Conservationists' concerns heard in Fredericton's Officers' Square revitalization project
Published Saturday, August 24, 2019 12:12PM ADT
The New Brunswick government has given the City of Fredericton approval to proceed with the revitalization of Officers’ Square – with the concerns of conservationists in mind.
Presently hosting festivals and cultural events, Officers' Square was formerly a military hub where British and Canadian armies stationed centuries ago.
“We went through a multi-year process where there was public engagement at each level,” says City of Fredericton director of planning and development, Ken Forrest. “There was the city centre plan, the Garrison District master plan, and then we were moving more specifically into Officers' Square.”

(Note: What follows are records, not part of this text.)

(** [KexRtlPathFindFileName(Path, FileName)]: a null pointer is [None];
    the result is the status and the structure behind [FileName]. *)
Definition KexRtlPathFindFileName (Path FileName : option UNICODE_STRING) :
  NTSTATUS * option UNICODE_STRING :=
  match Path with
  | None => (STATUS_INVALID_PARAMETER_1, FileName)
  | Some Path_ =>
      match FileName with
      | None => (STATUS_INVALID_PARAMETER_2, None)
      | Some _ =>
          let LengthWithoutLastElement :=
            snd (RtlGetLengthWithoutLastFullDosOrNtPathElement 0 Path_) in
          (STATUS_SUCCESS,
           Some {| Buffer := PWCHAR_add (Buffer Path_) LengthWithoutLastElement;
                   Length :=
                     USHORT (Length Path_
                             - USHORT (LengthWithoutLastElement * 2));
                   MaximumLength :=
                     USHORT (MaximumLength Path_
                             - USHORT (LengthWithoutLastElement * 2)) |})
      end
  end.

(** The characters a structure describes in memory [m]: [Length / 2]
    WCHARs from [Buffer] on, when all of them are mapped. *)
Definition characters (m : gmap Z Z) (String : UNICODE_STRING) :
  option (list WCHAR) :=
  mapM (fun i => load_int 2 m (PWCHAR_add (Buffer String) i))
       (seqZ 0 (Length String / 2)).

(** [RtlUpcaseUnicodeChar] of the run-time library. *)
Variable RtlUpcaseUnicodeChar : WCHAR -> WCHAR.

(** Modelled from the spec: [KexRtlUnicodeStringCch] is a header macro
    that is not part of kexrtl.c; it is the number of characters of a
    counted string, [Length / sizeof(WCHAR)]. *)
Definition KexRtlUnicodeStringCch (String : UNICODE_STRING) : Z :=
  Length String / 2.

(** [RtlEqualUnicodeString(String1, String2, CaseInSensitive)] of the
    run-time library on structures in memory [m]: strings of different
    lengths differ; otherwise the characters are compared, and a
    character that cannot be read is an access violation, [None]. *)
Definition RtlEqualUnicodeString (m : gmap Z Z)
  (String1 String2 : UNICODE_STRING) (CaseInSensitive : bool) : option bool :=
  if negb (Length String1 =? Length String2) then Some false
  else
    match characters m String1, characters m String2 with
    | Some s1, Some s2 =>
        Some (RtlEqualUnicodeString RtlUpcaseUnicodeChar s1 s2 CaseInSensitive)
    | _, _ => None
    end.

(** [KexRtlUnicodeStringEndsWith(String, EndsWith, CaseInsensitive)] on
    structures, with its pointer arithmetic. *)
Definition KexRtlUnicodeStringEndsWith (m : gmap Z Z)
  (String EndsWith : UNICODE_STRING) (CaseInsensitive : bool) : option bool :=
  let EndOfString :=
    {| Buffer := PWCHAR_add (PWCHAR_add (Buffer String)
                                        (KexRtlUnicodeStringCch String))
                            (- KexRtlUnicodeStringCch EndsWith);
       Length := Length EndsWith;
       MaximumLength := Length EndsWith |} in
  if Buffer EndOfString <? Buffer String then
    Some false
  else
    RtlEqualUnicodeString m EndOfString EndsWith CaseInsensitive.

(** [ToUpper] is a header macro that is not part of kexrtl.c; it maps a
    character to its upper case. *)
Variable ToUpper : WCHAR -> WCHAR.

Local Open Scope img_scope.

Definition load_WCHAR (a : PVOID) : R WCHAR := load 2 a.

(** How an inner loop of the search is left: with the position of the
    haystack pointer, or by returning from the routine. *)
Inductive Flow :=
| Leave (HaystackBuffer : PVOID)
| Return (Result : PVOID).

Section SearchLoops.

(** The locals that the loops only read. *)
Variable NeedleFirst : WCHAR.
Variable NeedleBufferEnd HaystackBufferEnd HaystackBufferRealEnd : PVOID.

(** [while (ToUpper( *HaystackBuffer) != NeedleFirst) { ++HaystackBuffer;
    if (HaystackBuffer > HaystackBufferEnd) return NULL; }] *)
Fixpoint first_insensitive (fuel : nat) (HaystackBuffer : PVOID) : R Flow :=
  match fuel with
  | O => fun w => (NoFuel, w)
  | S fuel' =>
      let* c := load_WCHAR HaystackBuffer in
      if negb (ToUpper c =? NeedleFirst) then
        let HaystackBuffer := PWCHAR_add HaystackBuffer 1 in
        if HaystackBuffer >? HaystackBufferEnd then retR (Return NULL)
        else first_insensitive fuel' HaystackBuffer
      else retR (Leave HaystackBuffer)
  end.

(** [while (ToUpper( *HaystackBuffer) == ToUpper( *NeedleBuffer)) {
    ++HaystackBuffer; ++NeedleBuffer;
    if (HaystackBuffer > HaystackBufferRealEnd) break;
    else if (NeedleBuffer >= NeedleBufferEnd) return Start; }] *)
Fixpoint rest_insensitive (fuel : nat) (StartOfNeedleInHaystack : PVOID)
  (HaystackBuffer NeedleBuffer : PVOID) : R Flow :=
  match fuel with
  | O => fun w => (NoFuel, w)
  | S fuel' =>
      let* h := load_WCHAR HaystackBuffer in
      let* n := load_WCHAR NeedleBuffer in
      if ToUpper h =? ToUpper n then
        let HaystackBuffer := PWCHAR_add HaystackBuffer 1 in
        let NeedleBuffer := PWCHAR_add NeedleBuffer 1 in
        if HaystackBuffer >? HaystackBufferRealEnd then
          retR (Leave HaystackBuffer)
        else if NeedleBuffer >=? NeedleBufferEnd then
          retR (Return StartOfNeedleInHaystack)
        else
          rest_insensitive fuel' StartOfNeedleInHaystack HaystackBuffer
                           NeedleBuffer
      else retR (Leave HaystackBuffer)
  end.

(** The outer [while (TRUE)] of the case-insensitive search. *)
Fixpoint search_insensitive (fuel : nat) (Needle : UNICODE_STRING)
  (HaystackBuffer : PVOID) : R PVOID :=
  match fuel with
  | O => fun w => (NoFuel, w)
  | S fuel' =>
      let NeedleBuffer := PWCHAR_add (Buffer Needle) 1 in
      let* found := first_insensitive (S fuel') HaystackBuffer in
      match found with
      | Return Result => retR Result
      | Leave HaystackBuffer =>
          let StartOfNeedleInHaystack := HaystackBuffer in
          let HaystackBuffer := PWCHAR_add HaystackBuffer 1 in
          let* matched :=
            rest_insensitive (S fuel') StartOfNeedleInHaystack HaystackBuffer
                             NeedleBuffer in
          match matched with
          | Return Result => retR Result
          | Leave HaystackBuffer =>
              search_insensitive fuel' Needle HaystackBuffer
          end
      end
  end.

(** [while ( *HaystackBuffer++ != NeedleFirst) {
    if (HaystackBuffer > HaystackBufferEnd) return NULL; }]: the pointer
    is incremented whatever the comparison gives. *)
Fixpoint first_sensitive (fuel : nat) (HaystackBuffer : PVOID) : R Flow :=
  match fuel with
  | O => fun w => (NoFuel, w)
  | S fuel' =>
      let* c := load_WCHAR HaystackBuffer in
      let HaystackBuffer := PWCHAR_add HaystackBuffer 1 in
      if negb (c =? NeedleFirst) then
        if HaystackBuffer >? HaystackBufferEnd then retR (Return NULL)
        else first_sensitive fuel' HaystackBuffer
      else retR (Leave HaystackBuffer)
  end.

(** [while ( *HaystackBuffer++ == *NeedleBuffer++) {
    if (HaystackBuffer > HaystackBufferRealEnd) break;
    else if (NeedleBuffer >= NeedleBufferEnd) return Start; }] *)
Fixpoint rest_sensitive (fuel : nat) (StartOfNeedleInHaystack : PVOID)
  (HaystackBuffer NeedleBuffer : PVOID) : R Flow :=
  match fuel with
  | O => fun w => (NoFuel, w)
  | S fuel' =>
      let* h := load_WCHAR HaystackBuffer in
      let* n := load_WCHAR NeedleBuffer in
      let HaystackBuffer := PWCHAR_add HaystackBuffer 1 in
      let NeedleBuffer := PWCHAR_add NeedleBuffer 1 in
      if h =? n then
        if HaystackBuffer >? HaystackBufferRealEnd then
          retR (Leave HaystackBuffer)
        else if NeedleBuffer >=? NeedleBufferEnd then
          retR (Return StartOfNeedleInHaystack)
        else
          rest_sensitive fuel' StartOfNeedleInHaystack HaystackBuffer
                         NeedleBuffer
      else retR (Leave HaystackBuffer)
  end.

(** The outer [while (TRUE)] of the case-sensitive search. *)
Fixpoint search_sensitive (fuel : nat) (Needle : UNICODE_STRING)
  (HaystackBuffer : PVOID) : R PVOID :=
  match fuel with
  | O => fun w => (NoFuel, w)
  | S fuel' =>
      let NeedleBuffer := PWCHAR_add (Buffer Needle) 1 in
      let* found := first_sensitive (S fuel') HaystackBuffer in
      match found with
      | Return Result => retR Result
      | Leave HaystackBuffer =>
          let StartOfNeedleInHaystack := PWCHAR_add HaystackBuffer (-1) in
          let* matched :=
            rest_sensitive (S fuel') StartOfNeedleInHaystack HaystackBuffer
                           NeedleBuffer in
          match matched with
          | Return Result => retR Result
          | Leave HaystackBuffer =>
              search_sensitive fuel' Needle HaystackBuffer
          end
      end
  end.

End SearchLoops.

(** [KexRtlFindUnicodeSubstring(Haystack, Needle, CaseInsensitive)]; the
    fuel bounds the number of iterations of each loop. *)
Definition KexRtlFindUnicodeSubstring (fuel : nat)
  (Haystack Needle : UNICODE_STRING) (CaseInsensitive : bool) : R PVOID :=
  let LengthOfNeedle := Z.land (Length Needle) (Z.lnot 1) in
  let LengthOfHaystack := Z.land (Length Haystack) (Z.lnot 1) in
  if (LengthOfNeedle >? LengthOfHaystack) || (LengthOfHaystack =? 0)
     || (LengthOfNeedle =? 0) then
    retR NULL
  else
    let NeedleBuffer := Buffer Needle in
    let NeedleBufferEnd := PBYTE_add NeedleBuffer LengthOfNeedle in
    let HaystackBuffer := Buffer Haystack in
    let HaystackBufferEnd :=
      PBYTE_add (PBYTE_add HaystackBuffer LengthOfHaystack)
                (- LengthOfNeedle) in
    let HaystackBufferRealEnd := PBYTE_add HaystackBufferEnd LengthOfNeedle in
    if CaseInsensitive then
      let* c := load_WCHAR NeedleBuffer in
      let NeedleFirst := ToUpper c in
      search_insensitive NeedleFirst NeedleBufferEnd HaystackBufferEnd
                         HaystackBufferRealEnd fuel Needle HaystackBuffer
    else
      let* NeedleFirst := load_WCHAR NeedleBuffer in
      search_sensitive NeedleFirst NeedleBufferEnd HaystackBufferEnd
                       HaystackBufferRealEnd fuel Needle HaystackBuffer.

Section SearchInvariants.

Variable m : gmap Z Z.
Variable f : WCHAR -> WCHAR.
Variable NeedleFirst : WCHAR.
Variable NeedleBufferEnd HaystackBufferRealEnd : PVOID.

(** The characters at [H] and at [N], and the [j - 1] after each, are
    readable and agree under [f]. *)
Definition agree (H N : PVOID) (j : Z) : Prop :=
  forall i, 0 <= i < j ->
    exists h n, load_int 2 m (H + 2 * i) = Some h /\
                load_int 2 m (N + 2 * i) = Some n /\
                f h = f n.

(** How the loop over the rest of the needle, entered at [H] and [N], is
    left: by returning [Start] after [j] characters agreed, the haystack
    pointer within the real end and the needle pointer at the end of the
    needle; or with the haystack pointer further on. *)
Definition rest_post (Start H N : PVOID) (r : Flow) : Prop :=
  match r with
  | Return p =>
      p = Start /\
      exists j, 1 <= j /\ H + 2 * j <= HaystackBufferRealEnd /\
                NeedleBufferEnd <= N + 2 * j /\ agree H N j
  | Leave H' => H <= H' /\ (H' - H) mod 2 = 0
  end.

(** The number of mapped addresses at or above [H]: what a pointer that
    only moves up through readable memory has left. *)
Definition above (H : PVOID) : nat :=
  size (filter (fun a => H <= a) (dom m)).

(** The character at [p] is the first of the needle under [f]. *)
Definition first_at (p : PVOID) : Prop :=
  exists c, load_int 2 m p = Some c /\ f c = NeedleFirst.

(** The needle, whose characters after the first start at [N], has been
    found at [p], at an even offset from [Base]. *)
Definition found_at (Base N p : PVOID) : Prop :=
  Base <= p /\ (p - Base) mod 2 = 0 /\ first_at p /\
  exists j, 1 <= j /\ p + 2 + 2 * j <= HaystackBufferRealEnd /\
            NeedleBufferEnd <= N + 2 * j /\ agree (p + 2) N j.

End SearchInvariants.

(** The memory lies in the address space of the process, whose last byte
    is never mapped. *)
Definition in_address_space (m : gmap Z Z) : Prop :=
  map_Forall (fun a _ => 0 <= a < 2 ^ KexRtlCurrentProcessBitness host - 1) m.

End Routines.

End Counted.

(** A memory with the path L"C:\Windows\notepad.exe" at 0x30000 and the
    strings L"PAD." and L"pad." after it, and structures for them. *)
Module RefText.

Definition wide_bytes (s : list WCHAR) : list Z := flat_map (encode_le 2) s.

Definition sample_memory : gmap Z Z :=
  RefImage.place 0x30000 (wide_bytes (wide "C:\Windows\notepad.exe")) (
  RefImage.place 0x30100 (wide_bytes (wide "PAD.")) (
  RefImage.place 0x30200 (wide_bytes (wide "pad.")) ∅)).

Definition sample : Image := mkImage sample_memory [].

Definition Path : Counted.UNICODE_STRING := Counted.mkString 44 46 0x30000.
Definition UpperNeedle : Counted.UNICODE_STRING := Counted.mkString 8 8 0x30100.
Definition LowerNeedle : Counted.UNICODE_STRING := Counted.mkString 8 8 0x30200.

(** A memory with L"aab" at 0x31000 and L"ab" at 0x31100, and structures
    for them. *)
Definition overlap_memory : gmap Z Z :=
  RefImage.place 0x31000 (wide_bytes (wide "aab")) (
  RefImage.place 0x31100 (wide_bytes (wide "ab")) ∅).

Definition overlap : Image := mkImage overlap_memory [].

The latest plan for Officer’s Square was revised in November to protect large mature trees surrounding the building – a concern raised by the ‘Save Officers' Square’ movement. Conservationist, Tracy Glynn, says the city’s approach to the revitalization project should serve as a lesson for municipal planners.
“The way that it was packaged, it wasn't clear to people that trees were going to be cut down; and then that led to outcry,” says Glynn. “I think if that information was brought to the public in a much more clear way at the beginning, we could have avoided some of the heartache.”
Costs for the revitalization project haven’t been released yet, but with the necessary heritage and archeological permits granted, work will begin in September – with the focus being the square's perimeter and establishing new entrances.
“It's going to be the new stairway access on Queen, westward toward the corner,” says City of Fredericton project engineer, Greg McCann. “With the old post office, 527 Queen Street, to facilitate construction – the excavation is going to be rather wide.”
McCann notes residents should be prepared for less walking and driving space on Queen Street as it will be reduced to one lane at times.
Meanwhile, Glynn, who co-authored the new edition of Great Trees of New Brunswick is happy to see the trees remain untouched.
“When people think of Fredericton, they think of the elm trees, they think of the beautiful Wolastoq River that flows through the city – these are part of our natural heritage that we really need to preserve,” says Glynn.